* [WORK TO COMPLETE]
Using the string "that" as the key, pull each matching line out of the records below.

*** INFORMATION SHOWN Section Begins ***

(** X8. A save is followed by a replay. After a history of saves and
    failures for one domain that ends with a save that supplies navigation
    steps, the next run takes exactly these steps from the record, whatever
    the counters and the status of the health check are, and it takes the
    selectors of that save wherever the request does not give its own. *)
Theorem save_is_followed_by_replay (d : string) (fs : files)
    (pre : list call) (r : save_request) (steps : list Step.t)
    (x : string) rf rp :
  fs !! _flow_path d = None →
  Forall (served d) pre →
  served d (Save r) →
  sr_nav r = Some steps →
  domain_of x = Ok d →
  ∃ fs' plan,
    run (pre ++ [Save r]) fs = (fs', Ok ())
    ∧ run_checkout_saved x rf rp fs' = (fs', Ok plan)
    ∧ saved_nav_steps plan = steps
    ∧ ∀ k v, sr_form r !! k = Some v → default ∅ rf !! k = None →
             saved_form_sels plan !! k = Some v.
Proof.
  intros Hfs Hpre Hr Hnav Hx.
  destruct (run_then_save d fs pre r Hfs Hpre Hr)
    as (fs0 & existing & Hrun0 & He & Hrun1).
  destruct Hr as [Hd Hw].
  rewrite (save_flow_written _ _ d _ _ _ _ _ _ _ existing Hd He) in Hrun1.
  eexists _, _. split; [exact Hrun1|].
  match goal with
  | |- context [<[_ := Object ?f]> fs0] => set (flow := f)
  end.
  rewrite (run_checkout_saved_unfold x d rf rp _ flow Hx);
    [|apply lookup_insert_eq|by apply saved_record_truthy].
  assert (Health.needs_relearn (check_flow_health flow) = false) as ->.
  { rewrite needs_relearn_unfold. reflexivity. }
  split; [reflexivity|]. cbn [saved_nav_steps saved_form_sels].
  split.
  - unfold flow. cbn [Flow.navigation_steps]. by rewrite Hnav.
  - intros k v Hk Hrf. unfold flow. cbn [Flow.form_selectors default].
    apply lookup_union_Some_raw. right. split; [exact Hrf|].
    apply lookup_union_Some_raw. by left.
Qed.

Lemma save_is_followed_by_replay_witness :
  let steps := [click "add_to_cart" "https://shop.example/p/1" "Add to cart"] in
  let r := {| sr_now := "2026-02-19T08:00:00+00:00";
              sr_write := Written;
              sr_target := "https://www.shop.example/p/1";
              sr_form := {[ "email" := "#mail" ]};
              sr_payment := None;
              sr_nav := Some steps;
              sr_pattern := None;
              sr_platform := None;
              sr_final_url := None |} in
  let rf : option (gmap string string) := Some {[ "city" := "#town" ]} in
  ∃ fs' plan,
    run ([failed_visit; Save second_visit; failed_visit; failed_visit]
         ++ [Save r]) ∅ = (fs', Ok ())
    ∧ run_checkout_saved "https://shop.example/cart" rf None fs'
      = (fs', Ok plan)
    ∧ saved_nav_steps plan = steps
    ∧ ∀ k v, sr_form r !! k = Some v → default ∅ rf !! k = None →
             saved_form_sels plan !! k = Some v.
Proof.
  intros steps r rf.
  apply (save_is_followed_by_replay "shop.example" ∅ _ r steps _ rf None);
    first [ exact (lookup_empty _) | reflexivity
          | by repeat constructor ].
Defined.

(** ** Listing the flows *)

Lemma list_flows_step (filename : string) (names : list string)
    (flows : list Summary.t) (fs : files) :
  list_flows_loop (filename :: names) flows fs =
    if str_endswith ".json" filename then
      match fs !! path_in_flows filename with
      | Some (Object flow) =>
          list_flows_loop names (flows ++ [summary_of filename flow]) fs
      | Some (NonObject _) => (fs, Raise AttributeError)
      | Some BadEncoding => (fs, Raise UnicodeDecodeError)
      | _ => list_flows_loop names flows fs
      end
    else list_flows_loop names flows fs.
Proof.
  cbn [list_flows_loop]. destruct (str_endswith ".json" filename); [|done].
  cbn [negb]. unfold try_except, read_json, lift, ret, mbind, io_bind, mret,
    io_ret.
  by destruct (fs !! path_in_flows filename) as [[| | |k|flow]|].
Qed.

Lemma list_flows_loop_ok (names : list string) (flows : list Summary.t)
    (fs : files) :
  Forall (λ name, str_endswith ".json" name = true →
                  is_foreign (fs !! path_in_flows name) = false) names →
  list_flows_loop names flows fs = (fs, Ok (flows ++ omap (listed fs) names)).
Proof.
  revert flows. induction names as [|name names IH]; intros flows Hall.
  - simpl. by rewrite (right_id_L [] (++)).
  - apply Forall_cons in Hall as [Hname Hall].
    rewrite list_flows_step. cbn [omap list_omap]. unfold listed at 1.
    destruct (str_endswith ".json" name); [|by apply IH].
    specialize (Hname eq_refl).
    destruct (fs !! path_in_flows name) as [[| | |k|flow]|];
      try done; try by apply IH.
    rewrite (IH _ Hall). by rewrite <-(assoc_L (++)).
Qed.

(** X9. Listing skips what it cannot use and changes nothing. When no listed
    [.json] file holds JSON other than an object or undecodable bytes, the
    list has one entry for each listed [.json] file that holds a record, in
    the order of the directory listing; other names, files that vanished,
    unreadable files and files that are not JSON are passed over. *)
Theorem list_flows_entries (names : list string) (fs : files) :
  Forall (λ name, str_endswith ".json" name = true →
                  is_foreign (fs !! path_in_flows name) = false) names →
  list_flows (Some names) fs = (fs, Ok (omap (listed fs) names))
  ∧ list_flows None fs = (fs, Ok []).
Proof.
  intros Hall. split; [|done]. unfold list_flows.
  by rewrite (list_flows_loop_ok _ _ _ Hall).
Qed.

Lemma list_flows_entries_witness :
  let fs : files :=
    {[ path_in_flows "shop.example.json" := Object one_in_five;
       path_in_flows "broken.json" := NotJson;
       path_in_flows "notes.txt" := NonObject JArray ]} in
  let names := ["broken.json"; "notes.txt"; "gone.json"; "shop.example.json"] in
  list_flows (Some names) fs = (fs, Ok (omap (listed fs) names))
  ∧ list_flows None fs = (fs, Ok []).
Proof.
  intros fs names. apply (list_flows_entries names fs).
  repeat constructor; vm_compute; congruence.
Defined.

*** INFORMATION SHOWN Section Ends ***

* [RESPONSE]
    failures for one domain that ends with a save that supplies navigation
    selectors of that save wherever the request does not give its own. *)
    list has one entry for each listed [.json] file that holds a record, in
    the order of the directory listing; other names, files that vanished,
    unreadable files and files that are not JSON are passed over. *)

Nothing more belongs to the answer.